(** * micSQL: query-history API, voice-enrollment capture and the voice engine contract

    A shallow embedding of
    - [src/app/api/query-history/route.ts] (the four route handlers over the
      Prisma client),
    - the [VoiceEnrollment] component ([handleEnroll], browser capture flow),
    - the voice engine of the specification (decision policy, enrollment and
      verification orchestrators), whose implementation sits behind the opaque
      [/api/auth/enroll] endpoint and is modelled from the specification.

    Definitions come first, theorems follow. *)

From Stdlib Require Import ZArith QArith Qround Bool List String Ascii Lia.
From Stdlib Require Import Sorting.Sorted Sorting.Permutation.
From stdpp Require Import base decidable sorting.
Import ListNotations.
Set Warnings "-register-all".
Open Scope string_scope.
Open Scope Z_scope.

(* ===================================================================== *)
(** * JavaScript values *)
(* ===================================================================== *)

Module Js.

(** Numbers: the finite doubles, written as the rationals they are, and
    the three non-finite ones. Negative zero is identified with zero (the
    handlers never tell them apart: [JSON.stringify] prints both as [0]).
    Arithmetic rounds its exact result to the nearest double ([double]
    below). *)
Inductive Number : Type :=
| Fin (q : Q)
| NaN
| PosInf
| NegInf.

(** The number [z], for an integer that a double holds exactly. *)
Definition of_Z (z : Z) : Number := Fin (inject_Z z).

(** [Number.MAX_SAFE_INTEGER] *)
Definition MAX_SAFE_INTEGER : Z := 2 ^ 53 - 1.

(** [a / b] rounded to the nearest integer, a tie to the even one
    ([0 <= a], [0 < b]). *)
Definition div_half_even (a b : Z) : Z :=
  let k := a / b in
  match 2 * (a mod b) ?= b with
  | Lt => k
  | Gt => k + 1
  | Eq => if Z.even k then k else k + 1
  end.

(** The binary exponent of [n / d]: the [e] with [2^e <= n / d < 2^(e+1)]
    ([0 < n], [0 < d]). *)
Definition log2_floor (n d : Z) : Z :=
  let e := Z.log2 n - Z.log2 d in
  if n * 2 ^ Z.max (- e) 0 <? d * 2 ^ Z.max e 0 then e - 1 else e.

* _Problem_
Print the material once more, exactly.

* _The completed task_
(** * micSQL: query-history API, voice-enrollment capture and the voice engine contract

    A shallow embedding of
    - [src/app/api/query-history/route.ts] (the four route handlers over the
      Prisma client),
    - the [VoiceEnrollment] component ([handleEnroll], browser capture flow),
    - the voice engine of the specification (decision policy, enrollment and
      verification orchestrators), whose implementation sits behind the opaque
      [/api/auth/enroll] endpoint and is modelled from the specification.

    Definitions come first, theorems follow. *)

From Stdlib Require Import ZArith QArith Qround Bool List String Ascii Lia.
From Stdlib Require Import Sorting.Sorted Sorting.Permutation.
From stdpp Require Import base decidable sorting.
Import ListNotations.
Set Warnings "-register-all".
Open Scope string_scope.
Open Scope Z_scope.

(* ===================================================================== *)
(** * JavaScript values *)
(* ===================================================================== *)

Module Js.

(** Numbers: the finite doubles, written as the rationals they are, and
    the three non-finite ones. Negative zero is identified with zero (the
    handlers never tell them apart: [JSON.stringify] prints both as [0]).
    Arithmetic rounds its exact result to the nearest double ([double]
    below). *)
Inductive Number : Type :=
| Fin (q : Q)
| NaN
| PosInf
| NegInf.

(** The number [z], for an integer that a double holds exactly. *)
Definition of_Z (z : Z) : Number := Fin (inject_Z z).

(** [Number.MAX_SAFE_INTEGER] *)
Definition MAX_SAFE_INTEGER : Z := 2 ^ 53 - 1.

(** [a / b] rounded to the nearest integer, a tie to the even one
    ([0 <= a], [0 < b]). *)
Definition div_half_even (a b : Z) : Z :=
  let k := a / b in
  match 2 * (a mod b) ?= b with
  | Lt => k
  | Gt => k + 1
  | Eq => if Z.even k then k else k + 1
  end.

(** The binary exponent of [n / d]: the [e] with [2^e <= n / d < 2^(e+1)]
    ([0 < n], [0 < d]). *)
Definition log2_floor (n d : Z) : Z :=
  let e := Z.log2 n - Z.log2 d in
  if n * 2 ^ Z.max (- e) 0 <? d * 2 ^ Z.max e 0 then e - 1 else e.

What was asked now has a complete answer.